不測の事態 ~その後~

昨年末、開業を目前に自転車事故で頚椎損傷を負ってしまった先生の話を書きましたが、今回はその続報です。
クリニックは完成しており、医療機器も入っていましたので、何とか再開を目指し必死のリハビリが開始されました。
先生が整形外科で特にリハビリテーションの専門医であった事もあり、内容の濃いリハビリスケジュールが組まれました。
お見舞いに行く毎に、少しづつですが着実にできる事が増えてきて、その不屈の精神力と「当初の予定とはずいぶん構想が変わってきちゃったけど、頚椎損傷の患者さんの本当の意味で気持ちのわかる医者になれたよ。」というコメントに人として尊敬すると共に何とかお役に立ちたいと思いました。
また、先生がそのような気持ちを維持できるのは、まだ小さいお子さんをお祖母さんがみて、奥様がつきっきりで看病された事も大きかったと思います。
私の方は各役所への細々とした申請や手続き、また融資が決定していましたが実行されていなかった金融機関との交渉で頑張りました。
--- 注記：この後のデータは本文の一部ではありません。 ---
(** C2, as the code has it.  For an argument that [normalize] returns
    as a finite number [val] with exponent [e], and as the same number
    (it was neither rounded to the precision of the context nor out of
    its range), [format_decimal] raises exactly when that number is out of
    range, and then a [ValueError]: the exponent too large when [e] is
    above the limit; else the exponent too small when [e] is below the
    negated limit; else too many digits when the coefficient is longer
    than [max_digits]; and otherwise it returns the fixed-point string.

    The module raises these three and the configuration error of the
    identifier field, and [format_decimal] asserts that its argument is a
    [Decimal]; whatever else comes out of a method of the module has come
    out of a call it makes: of [normalize], of the comparison of an
    exponent that is a letter, of Django's constructors and attributes,
    of [Decimal] and its division. *)
Theorem format_decimal_errors py c :
  (forall (value val : Decimal) (max_digits exponent_limit e : Z),
     normalize c value = Ok val -> _exp val = ExpInt e -> same_number val value ->
     let r := FormattedDecimalField.format_decimal py c value max_digits exponent_limit in
     (exponent_limit < e -> r = Raise (ValueError (too_large c value))) /\
     (e <= exponent_limit -> e < - exponent_limit ->
      r = Raise (ValueError (too_small c value))) /\
     (- exponent_limit <= e <= exponent_limit -> max_digits < len (_int val) ->
      r = Raise (ValueError (too_many_digits c value))) /\
     (- exponent_limit <= e <= exponent_limit -> len (_int val) <= max_digits ->
      r = Ok (format_f c val)) /\
     ((exists err, r = Raise err) <->
      exponent_limit < e \/ e < - exponent_limit \/ max_digits < len (_int val)) /\
     (forall err, r = Raise err -> exists msg, err = ValueError msg)) /\
  (forall (value : object) (max_digits exponent_limit : Z) err,
     FormattedDecimalField.format_decimal_call py c value max_digits exponent_limit
     = Raise err ->
     ((forall d, value <> Dec d) /\ err = AssertionError) \/
     exists d, value = Dec d /\
       (err = ValueError (too_large c d) \/ err = ValueError (too_small c d) \/
        err = ValueError (too_many_digits c d) \/
        normalize c d = Raise err \/
        exists val, normalize c d = Ok val /\
          (gt py (_exp val) exponent_limit = Raise err \/
           lt py (_exp val) (- exponent_limit) = Raise err))) /\
  (forall (kwargs : dict) err,
     InternalIdentifierField.__init__ kwargs = Raise err ->
     (kwargs !! "unique" = None /\
      err = ValueError
        "Error! You must explicitly set the `unique` flag for `InternalIdentifierField`s.")
     \/ CharField___init__ (identifier_kwargs kwargs) = Raise err) /\
  (forall (f : Field) (value : object) err,
     InternalIdentifierField.get_prep_value c f value = Raise err ->
     getattr (attrs f) "null" = Raise err) /\
  (forall (super_deconstruct : Field -> object * string * list object * dict)
          (f : Field) err,
     InternalIdentifierField.deconstruct super_deconstruct f = Raise err ->
     getattr (attrs f) "null" = Raise err \/ unique f = Raise err \/
     getattr (attrs f) "blank" = Raise err) /\
  (forall (super_widget_attrs : DecimalFormField -> Widget -> dict)
          (self : DecimalFormField) (widget : Widget) err,
     FormattedDecimalFormField.widget_attrs super_widget_attrs c self widget = Raise err ->
     match decimal_places self with
     | None => err = TypeError
     | Some dp => (one <- of_string "1" ;; div c one (pow10 dp)) = Raise err
     end) /\
  (forall (f : Field) (obj : dict) err,
     FormattedDecimalField.value_from_object py c f obj = Raise err ->
     Field_value_from_object f obj = Raise err \/
     exists v, Field_value_from_object f obj = Ok v /\
       (of_string (str c v) = Raise err \/
        exists d, of_string (str c v) = Ok d /\
          FormattedDecimalField.format_decimal py c d 100 100 = Raise err)) /\
  (forall (kwargs : dict) err,
     MoneyValueField.__init__ kwargs = Raise err \/
     QuantityField.__init__ kwargs = Raise err ->
     exists kwargs', DecimalField___init__ kwargs' = Raise err).
Proof.
  split; [|split; [|split; [|split; [|split; [|split; [|split]]]]]].
  - intros value val max_digits exponent_limit e N E _ r. subst r.
    rewrite (format_decimal_finite py c value max_digits exponent_limit val e N E).
    destruct (Z.ltb_spec exponent_limit e);
      [|destruct (Z.ltb_spec e (- exponent_limit));
        [|destruct (Z.ltb_spec max_digits (len (_int val)))]].
    all: repeat split; try (intros; lia); try reflexivity; eauto.
    all: try (intros [err H']; discriminate).
    all: try (intros err [= <-]; eauto).
    all: try discriminate.
  - intros value max_digits exponent_limit err.
    destruct value as [| | | | | |d| | |];
      try (intros [= <-]; left; split; [discriminate | reflexivity]).
    cbn [FormattedDecimalField.format_decimal_call]. intros H. right. exists d.
    split; [reflexivity|]. revert H.
    unfold FormattedDecimalField.format_decimal, as_tuple.
    destruct (normalize c d) as [val|e0]; cbn [bind]; [|intros [= <-]; auto].
    destruct (gt py (_exp val) exponent_limit) as [[]|e1] eqn:G; cbn [bind];
      [intros [= <-]; auto | | intros [= <-]; eauto 10].
    destruct (lt py (_exp val) (- exponent_limit)) as [[]|e2] eqn:L; cbn [bind];
      [intros [= <-]; auto | | intros [= <-]; eauto 10].
    destruct (max_digits <? _); [intros [= <-]; auto | discriminate].
  - intros kwargs err. unfold InternalIdentifierField.__init__.
    case_bool_decide as U; cbn [negb].
    + fold (identifier_kwargs kwargs).
      destruct (CharField___init__ (identifier_kwargs kwargs)); cbn [bind];
        [discriminate | intros [= <-]; auto].
    + intros [= <-]. left. split; [|reflexivity].
      destruct (kwargs !! "unique"); [exfalso; apply U; eauto | reflexivity].
  - intros f value err. unfold InternalIdentifierField.get_prep_value.
    destruct (getattr (attrs f) "null") as [n|]; cbn [bind]; [|intros [= <-]; reflexivity].
    destruct (truthy n); discriminate.
  - intros super_deconstruct f err. unfold InternalIdentifierField.deconstruct.
    destruct (super_deconstruct f) as [[[name path] args] kwargs].
    destruct (getattr (attrs f) "null"); cbn [bind]; [|intros [= <-]; auto].
    destruct (unique f); cbn [bind]; [|intros [= <-]; auto].
    destruct (getattr (attrs f) "blank"); cbn [bind]; [discriminate | intros [= <-]; auto].
  - intros super_widget_attrs self widget err.
    unfold FormattedDecimalFormField.widget_attrs.
    destruct (is_NumberInput widget && _); cbn [bind]; [|discriminate].
    destruct (decimal_places self) as [dp|]; cbn [bind]; [|intros [= <-]; reflexivity].
    destruct (dp <=? _); cbn [bind]; [|discriminate].
    destruct (of_string "1") as [one|]; cbn [bind]; [|intros [= <-]; reflexivity].
    destruct (div c one (pow10 dp)); cbn [bind]; [discriminate | intros [= <-]; reflexivity].
  - intros f obj err. unfold FormattedDecimalField.value_from_object.
    destruct (Field_value_from_object f obj) as [v|]; cbn [bind]; [|intros [= <-]; auto].
    destruct (is_Number v); [|discriminate].
    intros H. right. exists v. split; [reflexivity|]. revert H.
    destruct (of_string (str c v)) as [d|]; cbn [bind]; [|intros [= <-]; auto].
    destruct (FormattedDecimalField.format_decimal py c d 100 100) eqn:F; cbn [bind];
      [discriminate | intros [= <-]; eauto].
  - intros kwargs err [H | H]; eexists; exact H.
Qed.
正直なところずいぶん計画が変わってしまったにも関わらず、協力してくださった銀行の支店長の応援は本当にありがたかったです。
そして事故から約半年、この5月の中頃にひっそりとではありますが、クリニックの再開までこぎ着ける事ができました。
まだ車椅子での通勤・診療ではありますが、怪我の大きさを考えると奇跡的な回復だと思います。
以前、面接をして採用しようと思っていたスタッフがまだ就職せずにいてくれたラッキーもあり助かりました。
開院初日の診療後、ずいぶんお疲れではありましたが今回の一連を振り返り、しみじみと感謝の言葉を頂いた時には本当に感慨深いものがありました。
前回は誰にでも不測の事態は起こりうるのでその備えの重要性を書きましたが、実際にはその後の気持ちの持ちようが一番大事である事を今回の経験で学んだように思います。
今回ほどの大きなトラブルはそうそうないと思いますが、開業までには人それぞれのいくつものハードルが存在します。
私たちコンサルタントはそのハードルを何とか少なくしたり、低くする事はできますが、実際に飛ぶのは先生自身です。
資金や立地条件等もありますが、困難を乗り越えていく気持ちと覚悟が何よりも大切であると改めて感じさせてもらった今回の開業でした。